◆ **What this task involves**: From the entries below, return every line that includes the word "resolver".
[[ Data for this exercise, beginning ]]
(** * flask_admin.model.form: a shallow embedding and its properties

    The module [flask_admin/model/form.py] is metadata glue over WTForms:
    a registry of converter methods found by scanning an object, a resolver
    that walks a column type's method-resolution order, a transformer that
    derives the editable-list form class, and the inline-admin descriptors
    with their converter base.

    Python objects that the code mutates or compares by identity live in an
    explicit store ([gmap] from locations to objects); dictionaries are
    [gmap]s, and a class namespace that the code iterates is an association
    list in insertion order. *)

From stdpp Require Import gmap strings list fin_maps fin_sets.

Open Scope string_scope.
Open Scope list_scope.

(** ** Exceptions raised by the modelled code *)

Inductive exn :=
| TypeError (msg : string)
| AttributeError (msg : string)
| IndexError (msg : string)
| Exception_ (msg : string).

(** * Converter registry and resolver: [converts], [ModelConverterBase] *)

Module Converter.

(** A member of a converter object as [getattr(self, name)] yields it.  The
    decorator [converts] attaches the attribute [_converter_for]; members
    that were never decorated have none, which is what
    [hasattr(obj, '_converter_for')] tests. *)
Record member := Member {
  member_name : string;
  _converter_for : option (gset string)
}.

#[global] Instance member_eq_dec : EqDecision member.
Proof. solve_decision. Defined.

(** The decorator [converts]: [func._converter_for = frozenset(args)]. *)
Definition converts (args : list string) (func : member) : member :=
  {| member_name := member_name func;
     _converter_for := Some (list_to_set args) |}.

Record ModelConverterBase := {
  use_mro : bool;
  converters : gmap string member
}.

(** The inner loop [for classname in obj._converter_for:
    converters[classname] = obj], guarded by the [hasattr] test. *)
Definition register_member (convs : gmap string member) (obj : member)
  : gmap string member :=
  match _converter_for obj with
  | Some ids => set_fold (λ classname acc, <[classname := obj]> acc) convs ids
  | None => convs
  end.

(** [if not converters: converters = {}]: [None] and the empty dictionary
    both start the scan from an empty mapping. *)
Definition seed_mapping (seed : option (gmap string member))
  : gmap string member :=
  match seed with
  | Some m => if decide (size m = 0) then ∅ else m
  | None => ∅
  end.

(** [ModelConverterBase.__init__].  [members] is the list of
    [(name, getattr(self, name))] for [name] in [dir(self)], in that order. *)
Definition init (members : list (string * member))
    (seed : option (gmap string member)) (mro : bool) : ModelConverterBase :=
  {| use_mro := mro;
     converters := foldl register_member (seed_mapping seed) (members.*2) |}.

(** A class object as the resolver reads it. *)
Record pytype := PyType {
  __module__ : string;
  __name__ : string
}.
[[ Data for this exercise, end ]]
◆ **Problem solution**:
    a registry of converter methods found by scanning an object, a resolver
(** * Converter registry and resolver: [converts], [ModelConverterBase] *)
(** A class object as the resolver reads it. *)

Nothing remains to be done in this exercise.